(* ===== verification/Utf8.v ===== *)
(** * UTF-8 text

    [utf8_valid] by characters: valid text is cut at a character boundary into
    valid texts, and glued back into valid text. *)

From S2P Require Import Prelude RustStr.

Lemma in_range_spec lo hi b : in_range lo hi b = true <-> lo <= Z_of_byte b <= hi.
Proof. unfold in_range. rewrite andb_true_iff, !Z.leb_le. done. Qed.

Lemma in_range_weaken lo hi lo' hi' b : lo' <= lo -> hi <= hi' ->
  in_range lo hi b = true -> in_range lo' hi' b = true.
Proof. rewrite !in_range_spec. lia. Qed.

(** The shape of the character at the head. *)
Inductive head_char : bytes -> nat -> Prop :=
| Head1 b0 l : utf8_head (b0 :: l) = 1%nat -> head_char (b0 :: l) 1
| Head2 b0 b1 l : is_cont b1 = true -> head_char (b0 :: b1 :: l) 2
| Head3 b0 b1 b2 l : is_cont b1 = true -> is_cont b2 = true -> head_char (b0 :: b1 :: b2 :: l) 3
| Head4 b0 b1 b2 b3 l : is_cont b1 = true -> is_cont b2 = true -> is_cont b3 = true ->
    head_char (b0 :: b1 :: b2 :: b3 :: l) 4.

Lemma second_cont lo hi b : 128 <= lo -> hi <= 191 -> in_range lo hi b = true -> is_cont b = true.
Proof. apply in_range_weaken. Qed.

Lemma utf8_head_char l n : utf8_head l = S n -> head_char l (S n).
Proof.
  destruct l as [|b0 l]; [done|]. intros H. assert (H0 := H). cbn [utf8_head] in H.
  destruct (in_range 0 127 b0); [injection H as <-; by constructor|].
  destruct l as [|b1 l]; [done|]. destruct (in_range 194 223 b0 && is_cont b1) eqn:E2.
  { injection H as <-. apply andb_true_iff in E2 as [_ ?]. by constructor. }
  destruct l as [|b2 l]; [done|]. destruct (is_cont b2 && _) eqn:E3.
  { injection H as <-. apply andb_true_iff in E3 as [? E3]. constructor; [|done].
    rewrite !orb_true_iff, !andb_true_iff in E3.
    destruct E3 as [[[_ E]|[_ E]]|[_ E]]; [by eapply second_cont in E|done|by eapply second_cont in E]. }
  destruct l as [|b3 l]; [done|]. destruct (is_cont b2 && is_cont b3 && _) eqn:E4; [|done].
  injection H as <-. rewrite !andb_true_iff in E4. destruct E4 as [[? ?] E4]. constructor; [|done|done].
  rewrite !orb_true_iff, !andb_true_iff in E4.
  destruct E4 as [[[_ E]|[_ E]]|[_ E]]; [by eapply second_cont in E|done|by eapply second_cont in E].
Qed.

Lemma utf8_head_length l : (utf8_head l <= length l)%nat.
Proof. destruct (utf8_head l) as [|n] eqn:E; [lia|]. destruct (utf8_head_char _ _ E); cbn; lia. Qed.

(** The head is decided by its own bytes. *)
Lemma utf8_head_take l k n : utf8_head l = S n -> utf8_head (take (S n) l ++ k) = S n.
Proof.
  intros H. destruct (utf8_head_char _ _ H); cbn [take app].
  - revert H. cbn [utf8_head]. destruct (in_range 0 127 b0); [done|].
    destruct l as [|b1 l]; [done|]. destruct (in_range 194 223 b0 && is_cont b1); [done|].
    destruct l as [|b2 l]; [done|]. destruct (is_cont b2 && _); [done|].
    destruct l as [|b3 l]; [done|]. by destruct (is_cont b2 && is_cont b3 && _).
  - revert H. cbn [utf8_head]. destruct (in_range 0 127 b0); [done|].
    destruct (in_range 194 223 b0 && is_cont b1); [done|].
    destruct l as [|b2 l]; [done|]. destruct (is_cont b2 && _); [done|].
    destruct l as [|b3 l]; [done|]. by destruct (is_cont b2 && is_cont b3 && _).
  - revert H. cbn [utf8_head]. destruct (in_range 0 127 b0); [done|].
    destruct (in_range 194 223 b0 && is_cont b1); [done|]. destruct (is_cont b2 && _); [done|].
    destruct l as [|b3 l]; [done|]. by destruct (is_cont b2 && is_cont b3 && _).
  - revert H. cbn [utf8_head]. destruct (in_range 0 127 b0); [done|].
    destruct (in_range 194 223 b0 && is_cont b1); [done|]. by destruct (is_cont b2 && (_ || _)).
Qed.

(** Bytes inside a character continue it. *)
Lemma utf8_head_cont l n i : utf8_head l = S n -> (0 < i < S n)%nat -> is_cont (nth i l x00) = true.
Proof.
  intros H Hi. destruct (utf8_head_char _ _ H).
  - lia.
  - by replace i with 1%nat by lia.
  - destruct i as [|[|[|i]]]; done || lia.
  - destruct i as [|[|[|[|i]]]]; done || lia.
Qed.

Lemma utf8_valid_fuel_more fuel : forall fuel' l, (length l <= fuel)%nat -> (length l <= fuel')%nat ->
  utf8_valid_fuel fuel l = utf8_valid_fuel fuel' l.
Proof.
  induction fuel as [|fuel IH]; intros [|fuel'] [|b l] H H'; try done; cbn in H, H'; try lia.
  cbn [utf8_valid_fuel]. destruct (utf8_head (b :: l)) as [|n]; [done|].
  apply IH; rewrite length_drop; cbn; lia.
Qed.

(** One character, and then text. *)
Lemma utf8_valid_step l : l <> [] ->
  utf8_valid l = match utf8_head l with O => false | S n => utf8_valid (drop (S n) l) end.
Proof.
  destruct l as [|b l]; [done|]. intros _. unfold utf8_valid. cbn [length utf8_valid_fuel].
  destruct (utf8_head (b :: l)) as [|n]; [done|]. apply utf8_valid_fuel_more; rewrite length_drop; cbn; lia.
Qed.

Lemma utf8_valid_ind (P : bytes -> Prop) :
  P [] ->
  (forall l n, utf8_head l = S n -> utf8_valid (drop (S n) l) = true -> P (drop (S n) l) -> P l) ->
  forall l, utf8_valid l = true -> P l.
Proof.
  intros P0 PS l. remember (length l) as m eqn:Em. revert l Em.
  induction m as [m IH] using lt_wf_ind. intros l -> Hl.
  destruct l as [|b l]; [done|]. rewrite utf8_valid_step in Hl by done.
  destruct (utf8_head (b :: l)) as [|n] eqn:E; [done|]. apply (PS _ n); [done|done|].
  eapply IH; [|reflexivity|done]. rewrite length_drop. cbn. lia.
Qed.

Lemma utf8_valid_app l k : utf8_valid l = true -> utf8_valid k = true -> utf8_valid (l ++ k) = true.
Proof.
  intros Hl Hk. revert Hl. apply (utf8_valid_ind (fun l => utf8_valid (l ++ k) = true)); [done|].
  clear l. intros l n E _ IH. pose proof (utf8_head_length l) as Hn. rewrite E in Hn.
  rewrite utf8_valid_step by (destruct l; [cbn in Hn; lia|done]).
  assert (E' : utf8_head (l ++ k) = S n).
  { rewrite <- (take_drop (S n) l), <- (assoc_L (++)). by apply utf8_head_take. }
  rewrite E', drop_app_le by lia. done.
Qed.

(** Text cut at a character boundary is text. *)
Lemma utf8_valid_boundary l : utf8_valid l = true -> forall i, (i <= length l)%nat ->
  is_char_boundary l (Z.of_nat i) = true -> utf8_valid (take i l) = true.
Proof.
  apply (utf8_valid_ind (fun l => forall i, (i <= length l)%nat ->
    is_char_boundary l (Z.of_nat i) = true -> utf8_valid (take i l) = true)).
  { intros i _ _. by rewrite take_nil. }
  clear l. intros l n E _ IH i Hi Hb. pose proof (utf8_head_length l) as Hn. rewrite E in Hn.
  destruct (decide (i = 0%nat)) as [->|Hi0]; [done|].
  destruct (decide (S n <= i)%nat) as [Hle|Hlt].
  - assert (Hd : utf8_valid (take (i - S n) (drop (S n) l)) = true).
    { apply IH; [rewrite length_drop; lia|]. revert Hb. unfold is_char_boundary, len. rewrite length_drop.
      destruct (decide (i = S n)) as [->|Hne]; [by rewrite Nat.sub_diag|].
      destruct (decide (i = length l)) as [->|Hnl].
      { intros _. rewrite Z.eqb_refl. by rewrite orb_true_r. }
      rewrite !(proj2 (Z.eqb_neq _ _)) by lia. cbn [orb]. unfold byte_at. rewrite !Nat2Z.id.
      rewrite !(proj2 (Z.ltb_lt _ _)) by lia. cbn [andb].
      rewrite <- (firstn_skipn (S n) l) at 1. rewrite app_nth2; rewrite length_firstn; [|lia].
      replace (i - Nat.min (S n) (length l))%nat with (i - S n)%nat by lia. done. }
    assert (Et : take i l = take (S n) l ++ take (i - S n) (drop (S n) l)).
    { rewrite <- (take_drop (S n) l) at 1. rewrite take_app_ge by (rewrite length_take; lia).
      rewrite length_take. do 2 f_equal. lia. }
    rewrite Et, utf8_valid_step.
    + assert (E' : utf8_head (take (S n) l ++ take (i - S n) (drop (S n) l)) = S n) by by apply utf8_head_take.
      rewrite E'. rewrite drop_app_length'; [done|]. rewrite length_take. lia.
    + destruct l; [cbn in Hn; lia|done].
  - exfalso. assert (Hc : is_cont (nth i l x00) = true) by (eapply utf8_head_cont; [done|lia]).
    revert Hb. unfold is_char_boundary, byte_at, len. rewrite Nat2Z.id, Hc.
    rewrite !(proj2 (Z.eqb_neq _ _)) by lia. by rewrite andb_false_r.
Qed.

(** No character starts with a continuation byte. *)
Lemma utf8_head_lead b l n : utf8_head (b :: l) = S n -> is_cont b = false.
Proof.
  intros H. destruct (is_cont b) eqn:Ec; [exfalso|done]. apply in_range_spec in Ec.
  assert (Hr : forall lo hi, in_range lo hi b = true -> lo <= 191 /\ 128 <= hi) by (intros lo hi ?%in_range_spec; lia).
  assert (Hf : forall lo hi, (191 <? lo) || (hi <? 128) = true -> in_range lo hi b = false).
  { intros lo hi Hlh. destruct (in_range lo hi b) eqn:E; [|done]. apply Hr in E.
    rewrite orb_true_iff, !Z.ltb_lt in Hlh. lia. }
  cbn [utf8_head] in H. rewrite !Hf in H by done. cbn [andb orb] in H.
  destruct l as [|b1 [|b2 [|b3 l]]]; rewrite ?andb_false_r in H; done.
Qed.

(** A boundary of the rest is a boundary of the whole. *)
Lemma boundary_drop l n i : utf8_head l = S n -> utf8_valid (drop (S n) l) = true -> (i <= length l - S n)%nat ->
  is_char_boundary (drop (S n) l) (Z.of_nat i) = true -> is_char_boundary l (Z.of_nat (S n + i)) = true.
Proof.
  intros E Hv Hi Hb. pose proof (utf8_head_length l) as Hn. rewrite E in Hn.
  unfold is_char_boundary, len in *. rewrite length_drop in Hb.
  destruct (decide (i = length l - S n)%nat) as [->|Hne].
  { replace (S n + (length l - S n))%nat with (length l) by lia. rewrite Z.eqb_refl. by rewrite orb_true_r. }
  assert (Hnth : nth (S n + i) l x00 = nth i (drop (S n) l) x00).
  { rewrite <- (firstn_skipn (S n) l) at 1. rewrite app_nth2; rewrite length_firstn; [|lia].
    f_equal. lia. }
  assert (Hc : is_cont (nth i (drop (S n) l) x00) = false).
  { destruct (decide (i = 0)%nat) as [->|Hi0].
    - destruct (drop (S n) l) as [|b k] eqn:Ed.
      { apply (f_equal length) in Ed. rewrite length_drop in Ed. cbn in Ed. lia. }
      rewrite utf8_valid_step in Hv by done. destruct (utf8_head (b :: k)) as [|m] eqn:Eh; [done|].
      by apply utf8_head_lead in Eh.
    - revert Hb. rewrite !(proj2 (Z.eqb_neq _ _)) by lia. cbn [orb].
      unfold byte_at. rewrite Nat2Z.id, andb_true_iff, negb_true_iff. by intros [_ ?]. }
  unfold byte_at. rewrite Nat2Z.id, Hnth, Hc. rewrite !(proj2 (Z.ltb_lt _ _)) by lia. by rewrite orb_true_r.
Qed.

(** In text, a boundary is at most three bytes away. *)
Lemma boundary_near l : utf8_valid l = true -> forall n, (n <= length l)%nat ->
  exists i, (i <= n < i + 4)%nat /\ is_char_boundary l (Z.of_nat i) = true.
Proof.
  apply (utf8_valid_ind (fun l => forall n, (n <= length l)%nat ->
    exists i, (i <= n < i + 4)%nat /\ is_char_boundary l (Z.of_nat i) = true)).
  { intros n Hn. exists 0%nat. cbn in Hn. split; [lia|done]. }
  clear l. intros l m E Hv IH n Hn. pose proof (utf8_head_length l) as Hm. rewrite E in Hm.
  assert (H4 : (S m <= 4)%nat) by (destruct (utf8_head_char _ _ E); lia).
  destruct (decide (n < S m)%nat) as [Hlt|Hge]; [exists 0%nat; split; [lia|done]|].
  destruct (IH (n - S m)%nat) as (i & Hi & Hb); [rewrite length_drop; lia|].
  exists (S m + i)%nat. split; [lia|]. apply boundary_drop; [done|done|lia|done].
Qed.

Problem details: Search the records for the word "Prop". Copy every line that has it.

Solution to the problem:
Inductive head_char : bytes -> nat -> Prop :=
Lemma utf8_valid_ind (P : bytes -> Prop) :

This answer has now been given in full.